Berlinale 2013 Report: Part Two

March 7, 2013
By | Comments Off on Berlinale 2013 Report: Part Two

Antenna and Cinema JournalThis post is part of an ongoing partnership between the University of Wisconsin-Madison’s Antenna: Responses to Media & Culture and the Society for Cinema & Media Studies’ Cinema Journal.

Berinale3 I’d like to continue my discussion of aspects of 2013’s Berlinale begun in an earlier post with the Ivorian film, Burn it Up, Djassa shot rapidly and very cheaply on the streets of Abidjan and directed by first-timer, Lonesome Solo which employs the Nouchi dialect and an on-screen narration by storyteller and local celebrity, Mohamed Bamba. The pace and rapid dialogue join with the on-the-fly shooting to produce a sense of excitement as the filmmakers strive to give a sense of ghetto life. At the opposite extreme, Reaching for the Moon, Bruno Barreto’s biopic on Elizabeth Bishop is a lush, extravagant, but effective melodrama, powered appropriately by witty dialogue and sumptuous images. The Look of Love is another entertaining, well-wrought biopic from the prolific Michael Winterbottom and favored actor, comedian, Steve Coogan, who is excellent as smut-king, Paul Raymond. Much of my attention was drawn to the detailed recreation of a period Soho, while the story emphasizes Raymond’s relationship with his daughter and the ultimate emptiness of his life despite wealth and all the trappings of glamour.

Korean cinema was, unsurprisingly, well-represented: White Night (Baek-Ya) is a low-key gay revenge movie, set over the course of a single night, with a slow pace that gradually draws the viewer in, and some fascinating shots of night-time Seoul.
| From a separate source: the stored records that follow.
(* ===== verification/Issue.v ===== *)
(** * Paying and minting quotes (crates/cdk/src/mint/issue/mod.rs, ln.rs, mod.rs)

    A mint quote is created with a payment request, credited when the payment
    backend reports payments, and drawn on by mint requests.  The payment
    backend is the interface [Payments] (the trait [MintPayment]). *)
From stdpp Require Import base numbers list sorting strings gmap fin_maps.
From S2P Require Import Prelude Amount Nuts Conditions Spending States MintDb Mint.

Local Open Scope N_scope.
Local Open Scope res_scope.
Local Open Scope mint_scope.

#[global] Instance PaymentMethod_eq_dec : EqDecision MintTypes.PaymentMethod.
Proof. solve_decision. Defined.
#[global] Instance MintQuoteState_eq_dec : EqDecision MintTypes.MintQuoteState.
Proof. solve_decision. Defined.

Module Issue.
Import Nut00 Requests StateRules MintTypes MintDb Mint.

Section defs.
Context {CR : Crypto} {SD : Serde} {SG : Signatory}.

Record WaitPaymentResponse := mkWaitPaymentResponse {
  wp_payment_identifier : PaymentIdentifier;
  wp_payment_amount : N;
  wp_unit : Amount.CurrencyUnit;
  wp_payment_id : string;
}.

Record CreateIncomingPaymentResponse := mkCreateIncomingPaymentResponse {
  ci_request_lookup_id : PaymentIdentifier;
  ci_request : string;
  ci_expiry : option N;
}.

(** The payment processors, by unit and method; [None] when there is none. *)
Class Payments := {
  check_incoming_payment_status :
    Amount.CurrencyUnit -> PaymentMethod -> option (PaymentIdentifier -> res MError (list WaitPaymentResponse));
  create_incoming_payment_request :
    Amount.CurrencyUnit -> PaymentMethod ->
    option (option N -> option string -> option N -> res MError CreateIncomingPaymentResponse);
  (** [Bolt11Settings::invoice_description] of the backend *)
  invoice_description : Amount.CurrencyUnit -> PaymentMethod -> bool;
}.

Context {PY : Payments}.

(** [pubsub.mint_quote_payment] and [mint_quote_issue]: no event for custom methods. *)
Definition notify (q : MintQuote) (e : Event) : Mt unit :=
  match mq_payment_method q with Bolt11 | Bolt12 => publish e | CustomMethod _ => mret tt end.

(** A bolt11 quote that has received its payment. *)
Definition settled (q : MintQuote) : bool :=
  match compute_quote_state q with QIssued | QPaid => true | QUnpaid => false end.

(** ** Payments *)

Definition handle_mint_quote_payment (now : N) (q : MintQuote) (r : WaitPaymentResponse) : Mt unit :=
  if bool_decide (wp_payment_id r ∈ payment_ids q) then mret tt
  else if bool_decide (mq_payment_method q = Bolt11) && settled q then mret tt
  else
    do amount <- mlift (map_err MAmount (Amount.to_unit (wp_payment_amount r) (wp_unit r) (mq_unit q))) ;
    do_ mlift (ensure (negb (amount =? 0)) AmountUndefined) ;
    do total_paid <- db (tx (increment_mint_quote_amount_paid now (mq_id q) amount (wp_payment_id r))) ;
    notify q (EvMintQuotePayment (mq_id q) total_paid).

(** [pay_mint_quote_for_request_id] and [handle_payment_notification]. *)
Definition pay_mint_quote_for_request_id (now : N) (r : WaitPaymentResponse) : Mt unit :=
  do_ mlift (ensure (negb (wp_payment_amount r =? 0)) AmountUndefined) ;
  do_ db begin_transaction ;
  do found <- mtry (tx_read (fun d => Ok (get_mint_quote_by_request_lookup_id (wp_payment_identifier r) d))) ;
  do_ (match found with
       | inl (Some q) => handle_mint_quote_payment now q r
       | _ => mret tt
       end) ;
  db commit.

(** The payments of [check_mint_quote_paid], on the quote held in memory. *)
Fixpoint record_payments (now : N) (q : MintQuote) (l : list WaitPaymentResponse) : Mt MintQuote :=
  match l with
  | [] => mret q
  | r :: l' =>
      if negb (bool_decide (wp_payment_id r ∈ payment_ids q)) && (0 <? wp_payment_amount r) then
        do amount_paid <- mlift (map_err MAmount (Amount.to_unit (wp_payment_amount r) (wp_unit r) (mq_unit q))) ;
        do p <- mlift (map_err (fun _ => MAmountOverflow) (increment_amount_paid q amount_paid)) ;
        do q' <- mlift (map_err (fun _ => DuplicatePaymentId) (add_payment (snd p) amount_paid (wp_payment_id r) now)) ;
        do total_paid <- db (tx (increment_mint_quote_amount_paid now (mq_id q) amount_paid (wp_payment_id r))) ;
        do_ notify q' (EvMintQuotePayment (mq_id q) total_paid) ;
        record_payments now q' l'
      else record_payments now q l'
  end.

(** [check_mint_quote_paid] of ln.rs; returns the quote it leaves in place. *)
Definition check_mint_quote_paid (now : N) (q : MintQuote) : Mt MintQuote :=
  if bool_decide (mq_payment_method q = Bolt11) && settled q then mret q
  else match check_incoming_payment_status (mq_unit q) (mq_payment_method q) with
       | None => mfail UnsupportedUnit
       | Some check =>
           do ln_status <- mlift (check (mq_request_lookup_id q)) ;
           match ln_status with
           | [] => mret q
           | _ =>
               do_ db begin_transaction ;
               do row <- db (tx_read (fun d => Ok (get_mint_quote (mq_id q) d))) ;
               do q' <- mlift (ok_or UnknownQuote row) ;
               if bool_decide (mq_payment_method q' = Bolt11) && settled q' then mret q'
               else
                 do q'' <- record_payments now q' ln_status ;
                 do_ db commit ;
                 mret q''
           end
       end.

(** ** Minting *)

(** What a paid quote lets out: the whole amount of a bolt11 quote, at most
    what is left of a bolt12 quote. *)
Definition mint_amount (q : MintQuote) : res MError N :=
  match mq_payment_method q with
  | Bolt11 =>
      let? quote_amount := ok_or AmountUndefined (mq_amount q) in
      let? mintable := map_err MAmount (amount_mintable q) in
      if negb (quote_amount =? mintable) then Err IncorrectQuoteAmount else Ok quote_amount
  | Bolt12 =>
      let? mintable := map_err MAmount (amount_mintable q) in
      if mintable =? 0 then Err UnpaidQuote else Ok mintable
  | CustomMethod _ => Err UnsupportedPaymentMethod
  end.

Definition outputs_fit (q : MintQuote) (mint_amount outputs_amount : N) : bool :=
  if decide (mq_payment_method q = Bolt11) then outputs_amount =? mint_amount else outputs_amount <=? mint_amount.

(** The part of [process_mint_request] inside the transaction. *)
Definition mint_tx (now : N) (keysets : Keysets) (op_uuid : Uuid) (r : MintRequest) (blind_signatures : list BlindSignature)
    : Mt (MintQuote * N) :=
  do_ db begin_transaction ;
  do row <- db (tx_read (fun d => Ok (get_mint_quote (mint_quote_id r) d))) ;
  do q <- mlift (ok_or UnknownQuote row) ;
  do_ mlift (match compute_quote_state q with
             | QUnpaid => Err UnpaidQuote
             | QIssued => Err IssuedQuote
             | QPaid => Ok tt
             end) ;
  do_ mlift (ensure (negb (bool_decide (mq_payment_method q = Bolt12) && negb (bool_decide (is_Some (mq_pubkey q)))))
         SignatureMissingOrInvalid) ;
  do mint_amount <- mlift (mint_amount q) ;
  do_ mlift (match mq_pubkey q with
             | Some pk => map_err MNUT20 (verify_signature r pk)
             | None => Ok tt
             end) ;
  do v <- verify_outputs keysets (mint_outputs r) ;
  do_ (if outputs_fit q mint_amount (v_amount v) then mret tt
       else do total <- mlift (map_err MAmount (mint_total_amount r)) ;
            mfail (TransactionUnbalanced mint_amount total 0)) ;
  (* unit.ok_or(UnsupportedUnit).unwrap() *)
  do unit <- mlift (expect (v_unit v)) ;
  do_ mlift (ensure (bool_decide (unit = mq_unit q)) UnsupportedUnit) ;
  do_ db (tx (add_blinded_messages now (Some (mint_quote_id r)) (mint_outputs r) (OpMint op_uuid))) ;
  do_ db (tx (add_blind_signatures now (map blinded_secret (mint_outputs r)) blind_signatures (Some (mint_quote_id r)))) ;
  do amount_issued <- mlift (map_err MAmount (mint_total_amount r)) ;
  do total_issued <- db (tx (increment_mint_quote_amount_issued now (mint_quote_id r) amount_issued)) ;
  do_ db commit ;
  mret (q, total_issued).

Definition process_mint_request (now : N) (keysets : Keysets) (op_uuid : Uuid) (r : MintRequest)
    : Mt (list BlindSignature) :=
  do row <- db (read_store (fun d => Ok (get_mint_quote (mint_quote_id r) d))) ;
  do q0 <- mlift (ok_or UnknownQuote row) ;
  do_ (if decide (mq_payment_method q0 = Bolt11) then check_mint_quote_paid now q0 else mret q0) ;
  do blind_signatures <- mlift (signatory_blind_sign (mint_outputs r)) ;
  do qt <- mint_tx now keysets op_uuid r blind_signatures ;
  do_ notify (fst qt) (EvMintQuoteIssue (mint_quote_id r) (snd qt)) ;
  mret blind_signatures.

(** ** Quotes *)

Definition check_mint_quote (now : N) (id : QuoteId) : Mt MintQuote :=
  do row <- db (read_store (fun d => Ok (get_mint_quote id d))) ;
  do q <- mlift (ok_or UnknownQuote row) ;
  if decide (mq_payment_method q = Bolt11) then check_mint_quote_paid now q else mret q.

(** [nut04] settings of a unit and method. *)
Record MethodSettings := mkMethodSettings { ms_min_amount : option N; ms_max_amount : option N }.

Definition check_mint_request_acceptable (disabled : bool) (settings : option MethodSettings) (amount : option N)
    : res MError unit :=
  let? _ := ensure (negb disabled) MintingDisabled in
  let? s := ok_or UnsupportedUnit settings in
  match amount with
  | None => Ok tt
  | Some a =>
      let is_above_max := from_option (fun m => m <? a) false (ms_max_amount s) in
      let is_below_min := from_option (fun m => a <? m) false (ms_min_amount s) in
      ensure (negb (is_above_max || is_below_min))
        (AmountOutofLimitRange (default 0 (ms_min_amount s)) (default 0 (ms_max_amount s)) a)
  end.

(** [Mint::get_mint_quote]: amount, description and expiry of the payment
    request, the quote row, and the notification. *)
Definition create_mint_quote (now mint_ttl : N) (disabled : bool) (settings : option MethodSettings) (fresh_id : QuoteId)
    (unit : Amount.CurrencyUnit) (amount : option N) (description : option string) (method : PaymentMethod)
    (pk : option pubkey) : Mt MintQuote :=
  do_ mlift (check_mint_request_acceptable disabled settings amount) ;
  do create <- mlift (ok_or UnsupportedUnit (create_incoming_payment_request unit method)) ;
  do_ mlift (ensure (negb (bool_decide (method = Bolt11) && bool_decide (is_Some description) &&
                           negb (invoice_description unit method))) InvoiceDescriptionUnsupported) ;
  let unix_expiry := if decide (method = Bolt11) then Some (now + mint_ttl) else None in
  do resp <- mlift (map_err (fun _ => InvalidPaymentRequest) (create amount description unix_expiry)) ;
  let quote := mkMintQuote fresh_id amount unit (ci_request resp) (default 0 (ci_expiry resp))
    (ci_request_lookup_id resp) pk now 0 0 [] method [] in
  do_ db begin_transaction ;
  do_ db (tx (add_mint_quote quote)) ;
  do_ db commit ;
  do_ notify quote (EvMintQuoteCreated fresh_id) ;
  mret quote.

End defs.
End Issue.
E-J-yong’s Behind the Camera, on the other hand, is a thoroughly self-reflexive story of a film directed over Skype by a director who may or may not have been in the country. The film features many Korean film celebrities as themselves and is ultimately about its own making. However, the film can be as frustrating for audiences as for the cast and crew who have to make do with a director who controls both too little and too much. It played with Busan film festival founder, Kim Dong-Ho’s rather self-indulgent short, “Jury”, about a dysfunctional festival jury, which also features Korean stars and directors as themselves–along with Tony Rayns, who does not like any Asian films and would rather just eat!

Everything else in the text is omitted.